What you should do
Only the lines from the start of the data through the one containing "Lemma int_digits_of_digits (s" belong in your answer; return them exactly.

Data shown
Lemma split_tab_single (a : string) :
  forallb (fun c => negb (Ascii.eqb c tab)) (list_ascii_of_string a) = true ->
  split_tab a = [a].
Proof.
  induction a as [| c a IH]; cbn [list_ascii_of_string forallb split_tab]; [done |].
  intros H. apply andb_prop in H as [Hc H]. apply negb_true_iff in Hc.
  by rewrite Hc, (IH H).
Qed.

Lemma digit_not_space (c : ascii) : is_digit c = true -> is_space c = false.
Proof.
  unfold is_digit, digit_of, is_space.
  destruct (Nat.leb_spec 48 (nat_of_ascii c)), (Nat.leb_spec (nat_of_ascii c) 57);
    cbn [andb]; try discriminate.
  intros _.
  destruct (Nat.leb_spec 9 (nat_of_ascii c)), (Nat.leb_spec (nat_of_ascii c) 13),
    (Nat.leb_spec 28 (nat_of_ascii c)), (Nat.leb_spec (nat_of_ascii c) 32);
    cbn; (done || lia).
Qed.

Lemma not_space_not_tab (c : ascii) : is_space c = false -> Ascii.eqb c tab = false.
Proof.
  intros H. apply not_true_is_false. intros Heq. apply Ascii.eqb_eq in Heq.
  subst c. discriminate.
Qed.

Lemma no_space_no_tab (s : string) :
  forallb (fun c => negb (is_space c)) (list_ascii_of_string s) = true ->
  forallb (fun c => negb (Ascii.eqb c tab)) (list_ascii_of_string s) = true.
Proof.
  induction s as [| c s IH]; [done |]. cbn [list_ascii_of_string forallb].
  intros H. apply andb_prop in H as [Hc H]. rewrite (IH H), andb_true_r.
  apply negb_true_iff in Hc. by rewrite (not_space_not_tab c Hc).
Qed.

Lemma digits_no_space (s : string) :
  forallb is_digit (list_ascii_of_string s) = true ->
  forallb (fun c => negb (is_space c)) (list_ascii_of_string s) = true.
Proof.
  induction s as [| c s IH]; [done |]. cbn [list_ascii_of_string forallb].
  intros H. apply andb_prop in H as [Hc H]. by rewrite (IH H), (digit_not_space c Hc).
Qed.

Lemma int_digits_of_digits (s : string) :
  forall acc : Z,
    forallb is_digit (list_ascii_of_string s) = true -> 0 <= acc ->
    exists n, int_digits acc s = Some n /\ 0 <= n.
Proof.
  induction s as [| c s IH]; intros acc H Hacc; cbn [int_digits]; [by exists acc |].
  cbn [list_ascii_of_string forallb] in H. apply andb_prop in H as [Hc H].
  unfold is_digit in Hc. destruct (digit_of c) as [d |] eqn:Hd; [| discriminate].
  apply IH; [done |]. unfold digit_of in Hd.
  destruct (_ && _); [| discriminate]. injection Hd as <-. lia.
Qed.

Lemma digit_not_int_space (c : ascii) : is_digit c = true -> is_int_space c = false.
Proof.
  unfold is_digit, digit_of, is_int_space.
  destruct (Nat.leb_spec 48 (nat_of_ascii c)), (Nat.leb_spec (nat_of_ascii c) 57);
    cbn [andb]; try discriminate.
  intros _.
  destruct (Nat.leb_spec 9 (nat_of_ascii c)), (Nat.leb_spec (nat_of_ascii c) 13),
    (Nat.eqb_spec (nat_of_ascii c) 32); cbn; (done || lia).
Qed.
(** * Session establishment of the login module

    A shallow embedding of the login module: the region catalog, the
    normalisation of stored sessions and credentials, the option setter,
    the persisted token map, the checkpoint checks, the session handle and
    the promise chain of [loginHelper], followed by the properties of the
    written specification that were checked against them.

    The repository holds two copies of the module. The one modelled here
    validates a region by throwing and lets the handle's [setOptions]
    choose the region; the other one logs and returns [null] from
    [validateRegion] and chooses the region in [buildAPI]. The functions
    modelled below are otherwise the same in both, log lines apart.

    Modelling conventions.
    - A JavaScript string is a Rocq [string] of ASCII characters: case
      mapping and white space are the ASCII ones, and the model says
      nothing about text outside ASCII.
    - A JavaScript object used as a dictionary is a [gmap string _]; its
      keys are ordinary property names.
    - A value that may be thrown is an [exn]; a function that may throw
      returns [res A]. Log lines are not modelled.
    - Collaborators that live outside the file (the [utils] module, the
      DOM scraper, [JSON.parse], the network, the clock, the random
      source, the terminal) are the fields of the class [Env] or oracles
      of the [World]. *)

From stdpp Require Import gmap strings list fin_maps.
From Stdlib Require Import ZArith Ascii String Lia DecimalString.

Open Scope string_scope.

(** Concatenation of strings unfolds on a constructor, as for lists. *)
#[global] Arguments String.append !_ _ : simpl nomatch.

(* ===================================================================== *)
(** ** JavaScript strings *)
(* ===================================================================== *)

Module Js.

(** The double quote and the backslash, by character code. *)
Definition dq : ascii := "034"%char.
Definition bsl : ascii := "092"%char.
Definition DQ : string := String dq EmptyString.
Definition BSL : string := String bsl EmptyString.

(** [quoted s] is [s] between two double quotes. *)
Definition quoted (s : string) : string := DQ ++ s ++ DQ.

(** [s.startsWith(p)] *)
Fixpoint startsWith (p s : string) : bool :=
  match p, s with
  | EmptyString, _ => true
  | String _ _, EmptyString => false
  | String a p', String b s' => if Ascii.eqb a b then startsWith p' s' else false
  end.

(** [hay.includes(needle)] *)
Fixpoint includes (needle hay : string) : bool :=
  if startsWith needle hay then true
  else match hay with
       | EmptyString => false
       | String _ hay' => includes needle hay'
       end.

(** [s.substring(n)] for [n] within the string. *)
Fixpoint drop (n : nat) (s : string) : string :=
  match n, s with
  | O, _ => s
  | S _, EmptyString => EmptyString
  | S n', String _ s' => drop n' s'
  end.

(** [s.substring(0, n)] *)
Fixpoint take (n : nat) (s : string) : string :=
  match n, s with
  | O, _ => EmptyString
  | S _, EmptyString => EmptyString
  | S n', String c s' => String c (take n' s')
  end.

(** White space recognised by [trim], within ASCII. *)
Definition isSpace (c : ascii) : bool :=
  let n := nat_of_ascii c in
  (n =? 32)%nat || ((9 <=? n)%nat && (n <=? 13)%nat).

Fixpoint trimStart (s : string) : string :=
  match s with
  | EmptyString => EmptyString
  | String c s' => if isSpace c then trimStart s' else s
  end.

Fixpoint trimEnd (s : string) : string :=
  match s with
  | EmptyString => EmptyString
  | String c s' =>
      match trimEnd s' with
      | EmptyString => if isSpace c then EmptyString else String c EmptyString
      | t => String c t
      end
  end.

(** [s.trim()] *)
Definition trim (s : string) : string := trimEnd (trimStart s).

Definition upperChar (c : ascii) : ascii :=
  let n := nat_of_ascii c in
  if ((97 <=? n)%nat && (n <=? 122)%nat)%bool then ascii_of_nat (n - 32) else c.

Definition lowerChar (c : ascii) : ascii :=
  let n := nat_of_ascii c in
  if ((65 <=? n)%nat && (n <=? 90)%nat)%bool then ascii_of_nat (n + 32) else c.

Fixpoint mapChars (f : ascii -> ascii) (s : string) : string :=
  match s with
  | EmptyString => EmptyString
  | String c s' => String (f c) (mapChars f s')
  end.

(** [s.toUpperCase()] and [s.toLowerCase()] *)
Definition toUpperCase : string -> string := mapChars upperChar.
Definition toLowerCase : string -> string := mapChars lowerChar.

(** [s.charAt(0)] and [s.slice(1)] *)
Definition charAt0 (s : string) : string :=
  match s with
  | EmptyString => EmptyString
  | String c _ => String c EmptyString
  end.

Definition slice1 (s : string) : string := drop 1 s.

(** [s.replace(pat, rep)] with a string pattern: the first occurrence only.
    (No occurrence of the dollar sign in the replacements used here.) *)
Fixpoint replaceFirst (pat rep s : string) : string :=
  if startsWith pat s then rep ++ drop (String.length pat) s
  else match s with
       | EmptyString => EmptyString
       | String c s' => String c (replaceFirst pat rep s')
       end.

(** [s.split(sep)] for a non-empty separator: [skip] counts the characters
    of a separator that was recognised and is still being passed over; the
    head of the result is the piece under construction. *)
Fixpoint splitFrom (sep : string) (skip : nat) (s : string) : list string :=
  match s with
  | EmptyString => [EmptyString]
  | String c s' =>
      match skip with
      | S k => splitFrom sep k s'
      | O =>
          if startsWith sep s
          then EmptyString :: splitFrom sep (String.length sep - 1) s'
          else match splitFrom sep 0 s' with
               | p :: ps => String c p :: ps
               | [] => [String c EmptyString]
               end
      end
  end.

Definition split (sep s : string) : list string := splitFrom sep 0 s.

(** [l.join(sep)] *)
Fixpoint join (sep : string) (l : list string) : string :=
  match l with
  | [] => EmptyString
  | [x] => x
  | x :: l' => x ++ sep ++ join sep l'
  end.

Definition nonEmpty (s : string) : bool :=
  match s with
  | EmptyString => false
  | String _ _ => true
  end.

(** The text before and the text after the first occurrence of [lit]
    (where [indexOf] finds it). *)
Fixpoint firstAt (lit s : string) : option (string * string) :=
  if startsWith lit s then Some (EmptyString, drop (String.length lit) s)
  else match s with
       | EmptyString => None
       | String c s' =>
           match firstAt lit s' with
           | Some (before, after) => Some (String c before, after)
           | None => None
           end
       end.

Fixpoint allChars (p : ascii -> bool) (s : string) : bool :=
  match s with
  | EmptyString => true
  | String c s' => p c && allChars p s'
  end.

(** The last character, if any. *)
Fixpoint lastChar (s : string) : option ascii :=
  match s with
  | EmptyString => None
  | String c s' =>
      match lastChar s' with
      | Some c' => Some c'
      | None => Some c
      end
  end.

(** A string ends well when it is not empty and its last character is no
    white space. *)
Definition endsWell (s : string) : Prop :=
  exists c, lastChar s = Some c /\ isSpace c = false.

End Js.

(* ===================================================================== *)
(** ** Regular expressions of the module *)
(* ===================================================================== *)

(** The patterns of the file are sequences of literals, character classes
    and (lazy or greedy) repetitions of a class, with capturing groups that
    do not nest. The matcher is a backtracking one, alternatives tried in
    the order of the JavaScript engine, so the captures are those of
    [String.prototype.match] and [RegExp.prototype.exec]. *)
Module Re.

Inductive regex : Type :=
| Lit (s : string)
| Class (cls : ascii -> bool)
| Star (greedy : bool) (cls : ascii -> bool)
| Seq (r1 r2 : regex)
| Group (r : regex).

(** The class of the dot: anything but a line terminator. *)
Definition dot (c : ascii) : bool :=
  negb (Ascii.eqb c "010"%char || Ascii.eqb c "013"%char).

Definition notChar (x c : ascii) : bool := negb (Ascii.eqb c x).

(** Text on one line and without double quote. *)
Definition plain (s : string) : bool :=
  Js.allChars (fun c => dot c && notChar Js.dq c) s.

(** [(.*?)] and [cls+] *)
Definition lazyDots : regex := Star false dot.
Definition plus (cls : ascii -> bool) : regex := Seq (Class cls) (Star true cls).

Fixpoint star {A} (greedy : bool) (cls : ascii -> bool) (s : string)
    (k : string -> option A) : option A :=
  let more :=
    match s with
    | String c s' => if cls c then star greedy cls s' k else None
    | EmptyString => None
    end in
  if greedy
  then match more with Some r => Some r | None => k s end
  else match k s with Some r => Some r | None => more end.

(** [matchAt r s caps k]: match [r] at the start of [s], then continue with
    [k] on the rest; [caps] are the groups closed so far. *)
Fixpoint matchAt {A} (r : regex) (s : string) (caps : list string)
    (k : string -> list string -> option A) : option A :=
  match r with
  | Lit l => if Js.startsWith l s then k (Js.drop (String.length l) s) caps else None
  | Class cls =>
      match s with
      | String c s' => if cls c then k s' caps else None
      | EmptyString => None
      end
  | Star g cls => star g cls s (fun rest => k rest caps)
  | Seq r1 r2 => matchAt r1 s caps (fun s1 caps1 => matchAt r2 s1 caps1 k)
  | Group r1 =>
      matchAt r1 s caps (fun s1 caps1 =>
        k s1 (caps1 ++ [Js.take (String.length s - String.length s1) s])%list)
  end.

(** [exec r s]: the leftmost match; element 0 is the matched text, element
    [i] the text of group [i]. *)
Fixpoint exec (r : regex) (s : string) : option (list string) :=
  match matchAt r s [] (fun rest caps =>
          Some (Js.take (String.length s - String.length rest) s :: caps)) with
  | Some m => Some m
  | None =>
      match s with
      | EmptyString => None
      | String _ s' => exec r s'
      end
  end.

(** [r.test(s)] *)
Definition test (r : regex) (s : string) : bool :=
  match exec r s with Some _ => true | None => false end.

(** [m?.[i]] as a string that is empty when the match or the group is
    missing (the callers only test it for truth and copy it). *)
Definition group (i : nat) (m : option (list string)) : string :=
  match m with
  | Some l => nth i l EmptyString
  | None => EmptyString
  end.

End Re.

(* ===================================================================== *)
(** ** Values, thrown values, results *)
(* ===================================================================== *)

(** Primitive JavaScript values, as option values and cookie fields carry
    them (numbers are the integral ones). *)
Inductive JsVal : Type :=
| JUndefined
| JNull
| JBool (b : bool)
| JNum (n : Z)
| JStr (s : string).

#[global] Instance JsVal_eq_dec : EqDecision JsVal.
Proof. solve_decision. Defined.

(** Truthiness: [Boolean(v)] *)
Definition truthy (v : JsVal) : bool :=
  match v with
  | JUndefined | JNull => false
  | JBool b => b
  | JNum n => negb (n =? 0)%Z
  | JStr s => Js.nonEmpty s
  end.

Definition Z_to_string (n : Z) : string := NilEmpty.string_of_int (Z.to_int n).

Exercise answer
Lemma split_tab_single (a : string) :
  forallb (fun c => negb (Ascii.eqb c tab)) (list_ascii_of_string a) = true ->
  split_tab a = [a].
Proof.
  induction a as [| c a IH]; cbn [list_ascii_of_string forallb split_tab]; [done |].
  intros H. apply andb_prop in H as [Hc H]. apply negb_true_iff in Hc.
  by rewrite Hc, (IH H).
Qed.

Lemma digit_not_space (c : ascii) : is_digit c = true -> is_space c = false.
Proof.
  unfold is_digit, digit_of, is_space.
  destruct (Nat.leb_spec 48 (nat_of_ascii c)), (Nat.leb_spec (nat_of_ascii c) 57);
    cbn [andb]; try discriminate.
  intros _.
  destruct (Nat.leb_spec 9 (nat_of_ascii c)), (Nat.leb_spec (nat_of_ascii c) 13),
    (Nat.leb_spec 28 (nat_of_ascii c)), (Nat.leb_spec (nat_of_ascii c) 32);
    cbn; (done || lia).
Qed.

Lemma not_space_not_tab (c : ascii) : is_space c = false -> Ascii.eqb c tab = false.
Proof.
  intros H. apply not_true_is_false. intros Heq. apply Ascii.eqb_eq in Heq.
  subst c. discriminate.
Qed.

Lemma no_space_no_tab (s : string) :
  forallb (fun c => negb (is_space c)) (list_ascii_of_string s) = true ->
  forallb (fun c => negb (Ascii.eqb c tab)) (list_ascii_of_string s) = true.
Proof.
  induction s as [| c s IH]; [done |]. cbn [list_ascii_of_string forallb].
  intros H. apply andb_prop in H as [Hc H]. rewrite (IH H), andb_true_r.
  apply negb_true_iff in Hc. by rewrite (not_space_not_tab c Hc).
Qed.

Lemma digits_no_space (s : string) :
  forallb is_digit (list_ascii_of_string s) = true ->
  forallb (fun c => negb (is_space c)) (list_ascii_of_string s) = true.
Proof.
  induction s as [| c s IH]; [done |]. cbn [list_ascii_of_string forallb].
  intros H. apply andb_prop in H as [Hc H]. by rewrite (IH H), (digit_not_space c Hc).
Qed.

Lemma int_digits_of_digits (s : string) :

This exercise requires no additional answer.